Are you interested in helping prevent eczema in babies?

If you are expecting a baby (or have very recently had a baby) and there is eczema, asthma or hayfever in your family, then you might be eligible to take part in the BEEP study (View leaflet PDF format).

The BEEP study aims to find out whether skin care advice including applying emollients can prevent eczema in newborn babies compared with skin care advice alone.

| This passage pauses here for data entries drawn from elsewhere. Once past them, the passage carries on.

(** From the body of a transaction to what it does to a row. *)
Lemma inTx_evolves {A} o ctx t d (body : vdb -> result store_failure (A * vdb)) t' k :
  (forall a d', body d = Ok (a, d') -> evolves o t' k (verdicts d !! (t', k)) (verdicts d' !! (t', k))) ->
  evolves o t' k (verdicts d !! (t', k)) (verdicts (inTx ctx t d body).2 !! (t', k)).
Proof.
  intros Hb. destruct (inTx_ok ctx t d body) as [->|(a & d' & -> & He)]; [done|]. by eapply Hb.
Qed.

Lemma update_row_evolves o t k cond f d t' k' :
  (forall r, verdicts d !! (t, k) = Some r -> cond r = true -> change o t k r (f r)) ->
  evolves o t' k' (verdicts d !! (t', k')) (verdicts (update_row t k cond f d).2 !! (t', k')).
Proof.
  intros Hc. unfold update_row. destruct (verdicts d !! (t, k)) as [r|] eqn:Hr; [|done]. destruct (cond r) eqn:Hcr; [|done]. cbn.
  destruct (decide ((t', k') = (t, k))) as [[= -> ->]|Hne].
  - rewrite Hr, lookup_insert_eq. cbn. by apply Hc.
  - by rewrite lookup_insert_ne by congruence.
Qed.

Lemma elem_of_rows_of t d k r : (k, r) ∈ rows_of t d <-> verdicts d !! (t, k) = Some r.
Proof.
  unfold rows_of. rewrite list_elem_of_omap. split.
  - intros ([[t' k'] r'] & Hin%elem_of_map_to_list & He). case_bool_decide; [|done]. by simplify_eq.
  - intros Hr. exists ((t, k), r). split; [by apply elem_of_map_to_list|]. by rewrite bool_decide_eq_true_2.
Qed.

Lemma NoDup_rows_of t d : NoDup (rows_of t d).*1.
Proof.
  unfold rows_of. pose proof (NoDup_fst_map_to_list (verdicts d)) as Hn. revert Hn.
  induction (map_to_list (verdicts d)) as [|[[t' k] r] l IH]; cbn; intros Hn; [constructor|]. apply NoDup_cons in Hn as [Hx Hn].
  case_bool_decide; [|by apply IH]. cbn. constructor; [|by apply IH].
  intros ([k' r'] & Hk & Hin)%list_elem_of_fmap. apply list_elem_of_omap in Hin as ([[t2 k2] r2] & Hin & He).
  case_bool_decide as Ht2; [|done]. injection He as -> ->. apply Hx. apply list_elem_of_fmap. exists ((t2, k'), r'). split; [|done].
  cbn in *. congruence.
Qed.

(** ** Enqueueing *)

(** What a fold of candidates does to a row. *)
Definition enqueued (cs : list PairCandidate) (t k : string) (now : Time) (x y : option row) : Prop :=
  match x, y with
  | Some r, Some r' => r' = r \/ (open_row r = true /\ exists c, c ∈ cs /\ k = PairKey (LowGroupID c) (HighGroupID c) /\
      r' = set_candidate r (CandidateEdgeID c) (SimilarityScore c))
  | None, Some r' => exists c ctxt c', c ∈ cs /\ c' ∈ cs /\ k = PairKey (LowGroupID c) (HighGroupID c) /\ k = PairKey (LowGroupID c') (HighGroupID c') /\
      String.ltb (LowGroupID c) (HighGroupID c) = true /\ r' = set_candidate (new_row c ctxt now) (CandidateEdgeID c') (SimilarityScore c')
  | Some _, None => False
  | None, None => True
  end.
(* ===== verification/Graphevents.v ===== *)
(** What the graph role reads from events and writes of their results: the pure
    part of [internal/graph] (subscriber.go, subscriber_handlers.go,
    catalog_projection.go, resolver.go, and the row of controls_reader.go), and
    the artifact results of [pkg/analyzer/results/results.go]. The programs that
    write are in Materialize. *)

From S2P Require Import Prelude Float64 Gostrings Timefmt Tenant Sha256 Json Jsonread Jobconfig Subjects Graph Results.
Local Open Scope Z_scope.

(** * Definitions *)

(** ** Results of the artifacts analyzer *)

Record Artifact := mkArtifact { a_Name : string; a_Type : string; a_Frequency : string; a_OwnerRole : string; a_Confidence : float64 }.
Record ArtifactResult := mkArtifactResult { ar_ControlID : string; ar_Artifacts : list Artifact }.

Definition artifact_set (a : Artifact) (key : string) (t : tree) : option Artifact :=
  let '(mkArtifact n ty f o c) := a in
  if is_field "name" key then (fun x => mkArtifact x ty f o c) <$> into_string n t
  else if is_field "type" key then (fun x => mkArtifact n x f o c) <$> into_string ty t
  else if is_field "frequency" key then (fun x => mkArtifact n ty x o c) <$> into_string f t
  else if is_field "owner_role" key then (fun x => mkArtifact n ty f x c) <$> into_string o t
  else if is_field "confidence" key then (fun x => mkArtifact n ty f o x) <$> into_float c t
  else Some a.

Definition artifact_result_set (r : ArtifactResult) (key : string) (t : tree) : option ArtifactResult :=
  let '(mkArtifactResult c l) := r in
  if is_field "control_id" key then (fun x => mkArtifactResult x l) <$> into_string c t
  else if is_field "artifacts" key then (fun x => mkArtifactResult c x) <$> into_slice (into_struct artifact_set (mkArtifact "" "" "" "" fzero)) l t
  else Some r.

Definition read_artifacts : string -> option (list ArtifactResult) := read_slice (mkArtifactResult "" []) artifact_result_set.

(** ** Events *)

Record pipelineEvent := mkEvent { ev_Analyzer : string; ev_JobID : string; ev_Stage : string; ev_Timestamp : string }.

Definition event_set (e : pipelineEvent) (key : string) (t : tree) : option pipelineEvent :=
  let '(mkEvent a j s ts) := e in
  if is_field "analyzer" key then (fun x => mkEvent x j s ts) <$> into_string a t
  else if is_field "job_id" key then (fun x => mkEvent a x s ts) <$> into_string j t
  else if is_field "stage" key then (fun x => mkEvent a j x ts) <$> into_string s t
  else if is_field "timestamp" key then (fun x => mkEvent a j s x) <$> into_string ts t
  else Some e.

Definition read_event (data : string) : option pipelineEvent := t ← parse_text data; into_struct event_set (mkEvent "" "" "" "") t.

Definition extractTenantFromSubject (subject : string) : option string :=
  let parts := split_on "." subject in
  if (length parts <? 6)%nat then None else parts !! 2%nat.

(** The tenant a handler works for, once it is in the context. *)
Definition entered (ctx : context) (tenantID : string) : option string :=
  match ValidateTenantID tenantID with
  | Ok _ => match (WithTenant ctx tenantID).2 with None => Some tenantID | Some _ => None end
  | Err _ => None
  end.

Definition event_tenant (ctx : context) (subject : string) : option string := extractTenantFromSubject subject ≫= entered ctx.

Definition parseCatalogSubject (subject : string) : option (string * string) :=
  match split_on "." subject with
  | [crosscodex; catalog; tenantID; catalogID; parsed] =>
      if bool_decide (crosscodex = "crosscodex" /\ catalog = "catalog" /\ parsed = "parsed") && negb (bool_decide (catalogID = ""))
         && negb (existsb (fun c => bool_decide (c = "*"%char \/ c = ">"%char)) (bytes_of catalogID))
      then Some (tenantID, catalogID) else None
  | _ => None
  end.

Definition catalog_target (ctx : context) (subject : string) : option (string * string) :=
  '(t, c) ← parseCatalogSubject subject; t ← entered ctx t; Some (t, c).

(** ** Where the data of an event is *)

Record ResourceRef := mkRef { ref_Type : string; ref_ID : string; ref_URI : string }.

(** [strings.Index(uri, "://")]; none gives no scheme. *)
Fixpoint scheme_of (l : list ascii) : option (list ascii) :=
  match l with
  | [] => None
  | c :: r =>
      match strip_prefix (bytes_of "://") l with Some _ => Some [] | None => (c ::.) <$> scheme_of r end
  end.
Definition SchemeFromURI (uri : string) : string := default "" (string_of <$> scheme_of (bytes_of uri)).

Definition event_ref (e : pipelineEvent) : ResourceRef :=
  mkRef "analysis_result" (ev_JobID e) ("pg://results/" +:+ ev_JobID e +:+ "/" +:+ ev_Analyzer e).

(** ** What is written *)

Definition SemanticMatchEdgeLabel : string := "SEMANTIC_MATCH".
Definition SemanticMatchEdgeIDKind : string := "semantic-match".

Definition semantic_edge (now : Time) (jobID : string) (r : SemanticMatchResult) : edge_in :=
  mkEdge (DerivedID [SemanticMatchEdgeIDKind; jobID; sm_SourceID r; sm_TargetID r]) SemanticMatchEdgeLabel
    ((AString <$> sm_Properties r) ∪ {[ "relationship_type" := AString (sm_RelationshipType r); "job_id" := AString jobID ]})
    now None "" "" (sm_Confidence r) "".

Definition requires_edge (now : Time) (tenantID jobID : string) (r : RequiresResult) : RequiresEdge :=
  mkRequiresEdge (rq_SourceID r) (rq_TargetID r) (rq_Confidence r) (rq_Unanimous r) (rq_ValidVotes r) (rq_TotalVotes r) fzero
    (rq_Models r) 0 "" now tenantID jobID.

Definition artifactID (controlID : string) (i : nat) : string := controlID +:+ "__art_" +:+ Itoa (Z.of_nat i).
Definition typeID (type : string) : string := "type_" +:+ type.
Definition job_property (jobID : string) : gmap string any := {[ "job_id" := AString jobID ]}.

Definition artifact_node (now : Time) (jobID controlID : string) (i : nat) (a : Artifact) : node_in :=
  mkNode (artifactID controlID i) "Artifact"
    (list_to_map
      [("name", AString (a_Name a)); ("type", AString (a_Type a)); ("frequency", AString (a_Frequency a));
       ("owner_role", AString (a_OwnerRole a)); ("confidence", AFloat64 (a_Confidence a)); ("job_id", AString jobID)])
    now None "" "".
Definition type_node (now : Time) (a : Artifact) : node_in :=
  mkNode (typeID (a_Type a)) "ArtifactType" {[ "name" := AString (a_Type a) ]} now None "" "".

Definition demands_edge (now : Time) (jobID controlID artID : string) : edge_in :=
  mkEdge (DerivedID ["demands"; controlID; artID]) "DEMANDS" (job_property jobID) now None "" "" fzero "".
Definition is_type_edge (now : Time) (jobID artID type : string) : edge_in :=
  mkEdge (DerivedID ["is-type"; artID; type]) "IS_TYPE" (job_property jobID) now None "" "" fzero "".

(** ** Catalogs *)

Record CatalogControl := mkCatalogControl {
  cc_ControlID : string; cc_CatalogID : string; cc_Identifier : string; cc_Title : string;
  cc_Statement : string; cc_Class : string; cc_ParentID : string;
}.

Definition control_node (now : Time) (tenantID : string) (c : CatalogControl) : node_in :=
  mkNode (cc_ControlID c) "Control"
    (list_to_map
      [("tenant_id", AString tenantID); ("catalog_id", AString (cc_CatalogID c)); ("identifier", AString (cc_Identifier c));
       ("title", AString (cc_Title c)); ("statement", AString (cc_Statement c)); ("class", AString (cc_Class c))])
    now None "" "".

Definition parent_node (c : CatalogControl) : string := cc_CatalogID c +:+ "/" +:+ cc_ParentID c.
Definition parent_edge (now : Time) (c : CatalogControl) : edge_in :=
  mkEdge (DerivedID ["parent-of"; parent_node c; cc_ControlID c]) "PARENT_OF" ∅ now None "" "" fzero "".

(** * Facts *)

Lemma entered_Some ctx t t' : entered ctx t = Some t' <-> ValidateTenantID t = Ok tt /\ t' = t.
Proof. unfold entered, WithTenant. destruct (ValidateTenantID t) as [[]|]; cbn; naive_solver. Qed.

(** The subject of a stage's event names the tenant it was built for. *)
Lemma event_tenant_stage ctx t jobID st s : PipelineStageSubject t jobID st = Ok s -> event_tenant ctx s = Some t.
Proof.
  intros (Ht & Hj & ->)%buildSubject_ok. unfold event_tenant, extractTenantFromSubject.
  rewrite split_subject by done. rewrite !bind_cons, (split_on_free "." t), (split_on_free "." jobID) by auto with strings.
  change (split_on "." "pipeline") with ["pipeline"]. change (split_on "." "stage") with ["stage"].
  destruct (split_on "." st) as [|p ps] eqn:Hp; [by destruct (split_on_nonempty "." st)|]. cbn. apply entered_Some. by split.
Qed.

Lemma forbidden_chars s :
  free_of "." s -> existsb (fun c => bool_decide (c = "*"%char \/ c = ">"%char)) (bytes_of s) = contains_any s ".*>".
Proof.
  intros Hs. unfold contains_any. apply Bool.eq_iff_eq_true. rewrite existsb_exists, bool_decide_eq_true, Exists_exists. split.
  - intros (c & Hc & Hb%bool_decide_eq_true). exists c. split; [by apply list_elem_of_In|]. destruct Hb as [->| ->]; cbn; set_solver.
  - intros (c & Hc & Hin). exists c. split; [by apply list_elem_of_In|]. apply bool_decide_eq_true. cbn in Hin.
    rewrite !elem_of_cons in Hin. destruct Hin as [->|[->|[->|[]%not_elem_of_nil]]]; [by destruct Hs|by left|by right].
Qed.

(** C40. The graph role reads back the subjects of catalogs exactly. Whatever its
    own context says, it takes a subject for the event of catalog [c] of tenant
    [t] if and only if the catalog service builds that subject for them: no
    subject is dropped that was published, and none is accepted that was not. *)
Theorem catalog_subject_inverse ctx t c s : catalog_target ctx s = Some (t, c) <-> CatalogParsedSubject t c = Ok s.
Proof.
  unfold catalog_target, parseCatalogSubject, CatalogParsedSubject. rewrite buildSubject_ok. split.
  - pose proof (split_on_parts_free "." s) as Hfree. pose proof (join_split_on "." s) as Hs.
    destruct (split_on "." s) as [|p0 [|p1 [|p2 [|p3 [|p4 [|]]]]]]; try done. destruct (_ && _ && _) eqn:Hb; [|done]. cbn.
    apply andb_true_iff in Hb as [[(-> & -> & ->)%bool_decide_eq_true Hne]%andb_true_iff Hch].
    intros (t' & Hent & [= -> ->])%bind_Some. apply entered_Some in Hent as [Ht ->]. split_and!; [done| |done].
    unfold validateToken. apply negb_true_iff in Hne, Hch. rewrite Hne, <- forbidden_chars, Hch; [done|].
    rewrite Forall_forall in Hfree. apply Hfree. set_solver.
  - intros (Ht & Hc & ->). rewrite split_subject by done. rewrite !bind_cons, (split_on_free "." t), (split_on_free "." c) by eauto with strings.
    change (split_on "." "catalog") with ["catalog"]. change (split_on "." "parsed") with ["parsed"].
    cbn -[bytes_of existsb]. pose proof (validateToken_dot _ _ Hc) as Hdot. unfold validateToken in Hc. case_bool_decide; [done|].
    rewrite forbidden_chars by done. destruct (contains_any c ".*>"); [done|].
    apply bind_Some. exists (t, c). split; [done|]. apply bind_Some. exists t. split; [by apply entered_Some|done].
Qed.
(* ===== verification/ReconcileFacts.v ===== *)
(** The reconciler ([Reconcile]) finds every match. *)

From S2P Require Import Prelude Float64 Gostrings Graph Verdicts Fuzzy Reconcile.
Local Open Scope Z_scope.

(** * Definitions *)

(** Two groups match: of one type, their names overlap enough. *)
Definition pair_match (gr other : artifactGroup) : option groupMatch :=
  if bool_decide (gr_typ other = gr_typ gr) then match_with gr other else None.

(** Every pair of groups, compared. *)
Fixpoint all_matches (groups : list artifactGroup) : list groupMatch :=
  match groups with [] => [] | gr :: groups => omap (pair_match gr) groups ++ all_matches groups end.

(** A group has the token. *)
Definition shares (gr : artifactGroup) (typ tok : string) : Prop := gr_typ gr = typ /\ tok ∈ Fields (gr_name gr).

(** What the index holds after some groups: the positions of those that have
    the token. *)
Definition indexes (index : gmap tokenKey (list nat)) (P : nat -> string -> string -> Prop) : Prop :=
  forall typ tok, forall j, j ∈ default [] (index !! (typ, tok)) <-> P j typ tok.

(** * Facts *)

(** ** Matches *)

Lemma foldl_snoc_ind {A B} (f : A -> B -> A) (P : A -> list B -> Prop) a l :
  P a [] -> (forall x done b, P x done -> P (f x b) (done ++ [b])) -> P (foldl f a l) l.
Proof.
  intros H0 Hs. assert (forall done x, P x done -> P (foldl f x l) (done ++ l)) as Hg.
  { induction l as [|b l IH]; intros done x Hx; cbn; [by rewrite app_nil_r|]. rewrite cons_middle, app_assoc. apply IH, Hs, Hx. }
  by apply (Hg []).
Qed.

Lemma index_group_spec index P i gr :
  indexes index P -> indexes (index_group index (i, gr)) (fun j typ tok => P j typ tok \/ (j = i /\ shares gr typ tok)).
Proof.
  intros Hi. unfold index_group, shares. cbn [fst snd]. 
  apply (foldl_snoc_ind (index_token i (gr_typ gr)) (fun index toks => indexes index (fun j typ tok => P j typ tok \/ (j = i /\ gr_typ gr = typ /\ tok ∈ toks)))).
  - intros typ tok j. rewrite (Hi typ tok j). split; [by left|]. intros [|(_ & _ & []%not_elem_of_nil)]; done.
  - intros x done t Hx typ tok j. unfold index_token. specialize (Hx typ tok j).
    assert (forall k, k ∈ done ++ [t] <-> k ∈ done \/ k = t) as Ht by (intros k; by rewrite elem_of_app, list_elem_of_singleton).
    case_bool_decide as Hl.
    + rewrite Hx, Ht. destruct (decide (tok = t)) as [->|]; [|naive_solver]. destruct (decide (gr_typ gr = typ)) as [<-|]; [|naive_solver].
      split; [naive_solver|]. intros [|(-> & _ & _)]; [by left|]. apply Hx. apply last_Some_elem_of in Hl. done.
    + destruct (decide ((gr_typ gr, t) = (typ, tok))) as [[= <- <-]|Hne].
      * rewrite lookup_insert_eq. cbn [default from_option id]. rewrite elem_of_app, list_elem_of_singleton, Hx, Ht. naive_solver.
      * rewrite lookup_insert_ne by done. rewrite Hx, Ht. naive_solver.
Qed.

Lemma token_index_spec groups :
  indexes (token_index groups) (fun j typ tok => exists gr, groups !! j = Some gr /\ shares gr typ tok).
Proof.
  unfold token_index. set (P := fun (l : list (nat * artifactGroup)) j typ tok => exists gr, (j, gr) ∈ l /\ shares gr typ tok).
  assert (indexes (foldl index_group ∅ (imap pair groups)) (P (imap pair groups))) as Hg.
  { apply (foldl_snoc_ind index_group (fun index l => indexes index (P l))).
    - intros typ tok j. rewrite lookup_empty. split; [by intros ?%not_elem_of_nil|]. intros (gr & []%not_elem_of_nil & _).
    - intros x done [i gr] Hx typ tok j. rewrite (index_group_spec x _ i gr Hx typ tok j). unfold P. split.
      + intros [(g & Hg & ?)|[-> ?]]; [exists g|exists gr]; (split; [|done]); apply elem_of_app; [by left|right; by apply list_elem_of_singleton].
      + intros (g & [Hg|[= -> ->]%list_elem_of_singleton]%elem_of_app & ?); [left; by exists g|by right]. }
  intros typ tok j. rewrite (Hg typ tok j). unfold P. split; intros (gr & Hin & ?); exists gr; (split; [|done]).
  - apply elem_of_lookup_imap in Hin as (k & x & [= -> ->] & Hk). done.
  - apply elem_of_lookup_imap. by exists j, gr.
Qed.

Lemma elem_of_candidates groups i gr j :
  j ∈ candidates_of (token_index groups) i gr <->
  (i < j)%nat /\ exists other tok, groups !! j = Some other /\ gr_typ other = gr_typ gr /\ tok ∈ Fields (gr_name other) /\ tok ∈ Fields (gr_name gr).
Proof.
  unfold candidates_of. set (idx := token_index groups).
  assert (forall (c : gset nat) l, j ∈ foldl (fun c j => if (i <? j)%nat then {[ j ]} ∪ c else c) c l <-> j ∈ c \/ (j ∈ l /\ (i < j)%nat)) as Hin.
  { intros c l. revert c. induction l as [|k l IH]; intros c; cbn [foldl]; [rewrite elem_of_nil; tauto|]. rewrite IH, elem_of_cons.
    destruct (Nat.ltb_spec i k); [rewrite elem_of_union, elem_of_singleton|]; naive_solver lia. }
  assert (forall (c : gset nat) toks, j ∈ foldl (fun c tok => foldl (fun c j => if (i <? j)%nat then {[ j ]} ∪ c else c) c (default [] (idx !! (gr_typ gr, tok)))) c toks <->
    j ∈ c \/ ((i < j)%nat /\ exists tok, tok ∈ toks /\ j ∈ default [] (idx !! (gr_typ gr, tok)))) as Hout.
  { intros c toks. revert c. induction toks as [|t toks IH]; intros c; cbn [foldl].
    - split; [by left|]. intros [|(_ & tok & []%not_elem_of_nil & _)]; done.
    - rewrite IH, Hin. split; [|].
      + intros [[?|[? ?]]|(? & tok & ? & ?)]; [by left|right|right]; (split; [done|]); [exists t|exists tok]; (split; [|done]); [by left|by right].
      + intros [?|(? & tok & [->|?]%elem_of_cons & ?)]; [by left; left|by left; right|right]. split; [done|]. by exists tok. }
  rewrite Hout, elem_of_empty. split.
  - intros [[]|(Hij & tok & Htok & Hj)]. apply (token_index_spec groups) in Hj as (other & Ho & Hty & Ht). split; [done|]. by exists other, tok.
  - intros (Hij & other & tok & Ho & Hty & Ht & Ht'). right. split; [done|]. exists tok. split; [done|]. apply (token_index_spec groups).
    by exists other.
Qed.

Lemma omap_filter {A B} (P : A -> Prop) `{forall x, Decision (P x)} (f g : A -> option B) (l : list A) :
  (forall x, x ∈ l -> P x -> f x = g x) -> (forall x, x ∈ l -> ~ P x -> g x = None) -> omap f (filter P l) = omap g l.
Proof.
  induction l as [|x l IH]; intros Hf Hg; [done|]. rewrite filter_cons. destruct (decide (P x)) as [Hx|Hx]; cbn.
  - rewrite (Hf x) by (done || left). rewrite IH; [done|..]; intros y Hy; [apply Hf|apply Hg]; by right.
  - rewrite (Hg x) by (done || left). apply IH; intros y Hy; [apply Hf|apply Hg]; by right.
Qed.

Lemma omap_seq_drop {A B} (f : A -> option B) (l : list A) k : omap (fun j => l !! j ≫= f) (seq k (length l - k)) = omap f (drop k l).
Proof.
  remember (length l - k)%nat as n eqn:Hn. revert k Hn. induction n as [|n IH]; intros k Hn.
  - by rewrite drop_ge by lia.
  - destruct (lookup_lt_is_Some_2 l k) as [x Hx]; [lia|]. rewrite (drop_S l x k Hx). cbn. rewrite Hx. cbn. by rewrite IH by lia.
Qed.

(** The sorted elements of a set of positions. *)
Lemma sorted_positions (C : gset nat) k n : (forall j, j ∈ C -> (k <= j < k + n)%nat) -> merge_sort le (elements C) = filter (.∈ C) (seq k n).
Proof.
  intros HC. apply (StronglySorted_unique le).
  - apply Sorted_StronglySorted; [intros ? ? ?; lia|]. apply (Sorted_merge_sort _).
  - assert (forall k n, StronglySorted le (filter (.∈ C) (seq k n))) as Hs; [|apply Hs]. clear. intros k n. revert k.
    induction n as [|n IH]; intros k; cbn [seq]; [constructor|]. rewrite filter_cons. destruct (decide _); [|done]. constructor; [done|].
    apply Forall_forall. intros x [_ Hx]%list_elem_of_filter. apply elem_of_seq in Hx. lia.
  - rewrite merge_sort_Permutation. apply NoDup_Permutation; [apply NoDup_elements|apply NoDup_filter, NoDup_seq|].
    intros j. rewrite elem_of_elements, list_elem_of_filter, elem_of_seq. naive_solver.
Qed.

Lemma threshold_positive : fltb fzero reconcileThreshold = true.
Proof. by vm_compute. Qed.

Lemma matches_of_spec groups i gr :
  groups !! i = Some gr -> matches_of groups (token_index groups) (i, gr) = omap (pair_match gr) (drop (S i) groups).
Proof.
  intros Hi. unfold matches_of. cbn [fst snd]. rewrite (sorted_positions _ (S i) (length groups - S i)).
  2: { intros j (Hj & other & _ & Ho & _)%elem_of_candidates. apply lookup_lt_Some in Ho. lia. }
  rewrite <- omap_seq_drop. apply omap_filter.
  - intros j _ (_ & other & tok & Ho & Hty & _)%elem_of_candidates. rewrite Ho. cbn. unfold pair_match. by rewrite bool_decide_eq_true_2.
  - intros j Hj Hn. destruct (groups !! j) as [other|] eqn:Ho; [|done]. cbn. unfold pair_match. case_bool_decide as Hty; [|done].
    unfold match_with. rewrite TokenOverlap_disjoint; [done|exact threshold_positive|]. intros w Hw Hw'. apply Hn. apply elem_of_candidates.
    apply elem_of_seq in Hj. split; [lia|]. by exists other, w.
Qed.

Lemma all_matches_imap pre l :
  imap (fun i gr => ((length pre + i)%nat, gr)) l ≫= (fun ig => omap (pair_match ig.2) (drop (S ig.1) (pre ++ l))) = all_matches l.
Proof.
  revert pre. induction l as [|gr l IH]; intros pre; [done|]. cbn [imap]. rewrite bind_cons. cbn [fst snd all_matches]. f_equal.
  - rewrite Nat.add_0_r, cons_middle, app_assoc, drop_app_length'; [done|]. rewrite length_app. cbn. lia.
  - rewrite <- (IH (pre ++ [gr])). rewrite <- app_assoc. cbn [app]. f_equal. apply imap_ext. intros i x _. cbn. f_equal. rewrite length_app. cbn. lia.
Qed.

Lemma matchGroups_imap groups :
  matchGroups groups = imap (fun i gr => ((length (@nil artifactGroup) + i)%nat, gr)) groups ≫= (fun ig => omap (pair_match ig.2) (drop (S ig.1) ([] ++ groups))).
Proof.
  apply Forall_bind_ext, Forall_forall. intros [i gr] Hin.
  apply matches_of_spec. by apply elem_of_lookup_imap in Hin as (k & x & [= -> ->] & Hk).
Qed.

(** C10. Looking only at groups that share a token finds every match: matchGroups
    is the comparison of every pair of groups, in order, whatever the groups. *)
Theorem matchGroups_exact groups : matchGroups groups = all_matches groups.
Proof. rewrite matchGroups_imap. apply all_matches_imap. Qed.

Most families are enrolled into the study during pregnancy, as this gives you and us more time to get things arranged, but if your baby was born within the last couple of weeks, it might still be possible to enrol. Please see the links under 'How to get involved'.

Media coverage


Watch a report on the BEEP study by BBC East Midlands Today on 27 August 2015.  


Key facts

1. Why should we do this study?

Having eczema can have a big impact on people’s lives and because there is no cure, we would like to find a way to prevent eczema developing in children. We don’t know whether adding in emollients to the skin care advice given to parents is effective in preventing eczema, and the only way to find out is by doing this study.


2. How many families will take part in the BEEP study?

We are looking for 1300 babies who have asthma, eczema or hayfever in the immediate family for this study.


3. Who is eligible to take part?

We are looking for families who are expecting a baby, and where at least one person in the immediate family has (or had in the past) eczema, asthma or hayfever.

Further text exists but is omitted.